## DIRECTIONS FOR THIS TASK
From the line with "eexists. split; [reflexivity|]. split." through the line with "Lemma compileAll_extends (ps", inclusive, return each line of the data below exactly and leave the rest out.

## PROVIDED ENTRIES
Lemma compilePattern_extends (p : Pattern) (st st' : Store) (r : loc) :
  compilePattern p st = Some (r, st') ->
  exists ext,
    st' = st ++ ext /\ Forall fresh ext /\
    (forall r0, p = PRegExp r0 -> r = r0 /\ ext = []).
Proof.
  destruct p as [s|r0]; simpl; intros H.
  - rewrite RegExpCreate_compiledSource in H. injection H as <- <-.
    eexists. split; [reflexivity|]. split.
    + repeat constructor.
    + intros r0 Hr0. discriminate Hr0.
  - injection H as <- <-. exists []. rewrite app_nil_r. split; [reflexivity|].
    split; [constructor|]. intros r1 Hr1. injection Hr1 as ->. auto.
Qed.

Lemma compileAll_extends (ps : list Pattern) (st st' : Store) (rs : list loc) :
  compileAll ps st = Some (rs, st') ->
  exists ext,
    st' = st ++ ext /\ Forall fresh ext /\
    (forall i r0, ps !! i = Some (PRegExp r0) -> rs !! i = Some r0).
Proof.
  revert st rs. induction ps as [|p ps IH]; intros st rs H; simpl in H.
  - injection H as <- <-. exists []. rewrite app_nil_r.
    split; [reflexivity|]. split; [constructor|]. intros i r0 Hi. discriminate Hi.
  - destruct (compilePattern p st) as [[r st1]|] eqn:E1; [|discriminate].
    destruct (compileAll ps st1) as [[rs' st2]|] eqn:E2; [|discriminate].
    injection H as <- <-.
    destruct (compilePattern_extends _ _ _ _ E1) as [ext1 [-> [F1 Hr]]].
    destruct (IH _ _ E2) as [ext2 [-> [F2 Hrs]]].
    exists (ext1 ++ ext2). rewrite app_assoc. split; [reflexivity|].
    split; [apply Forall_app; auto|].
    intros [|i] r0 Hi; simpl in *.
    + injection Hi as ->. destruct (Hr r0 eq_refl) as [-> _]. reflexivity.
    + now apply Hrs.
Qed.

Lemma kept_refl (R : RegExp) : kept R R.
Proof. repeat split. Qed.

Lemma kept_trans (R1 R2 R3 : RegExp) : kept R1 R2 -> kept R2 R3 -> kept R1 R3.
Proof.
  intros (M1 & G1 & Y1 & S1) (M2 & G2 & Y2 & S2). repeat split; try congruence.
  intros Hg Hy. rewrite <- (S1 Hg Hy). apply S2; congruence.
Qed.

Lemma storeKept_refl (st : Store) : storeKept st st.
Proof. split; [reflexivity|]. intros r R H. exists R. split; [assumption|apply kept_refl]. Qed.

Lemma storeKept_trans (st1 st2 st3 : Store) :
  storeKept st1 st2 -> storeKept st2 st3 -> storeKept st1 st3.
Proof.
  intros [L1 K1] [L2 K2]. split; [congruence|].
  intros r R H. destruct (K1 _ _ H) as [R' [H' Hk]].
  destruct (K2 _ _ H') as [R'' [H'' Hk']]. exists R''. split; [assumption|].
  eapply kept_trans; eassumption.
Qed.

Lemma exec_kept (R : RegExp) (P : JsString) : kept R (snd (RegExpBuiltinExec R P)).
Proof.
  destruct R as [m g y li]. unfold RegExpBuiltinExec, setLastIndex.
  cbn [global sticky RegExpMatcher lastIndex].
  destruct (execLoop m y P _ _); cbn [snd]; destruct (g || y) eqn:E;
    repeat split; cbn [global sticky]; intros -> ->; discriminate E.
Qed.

## OUTPUT FOR THIS EXERCISE
    eexists. split; [reflexivity|]. split.
    + repeat constructor.
    + intros r0 Hr0. discriminate Hr0.
  - injection H as <- <-. exists []. rewrite app_nil_r. split; [reflexivity|].
    split; [constructor|]. intros r1 Hr1. injection Hr1 as ->. auto.
Qed.

Lemma compileAll_extends (ps : list Pattern) (st st' : Store) (rs : list loc) :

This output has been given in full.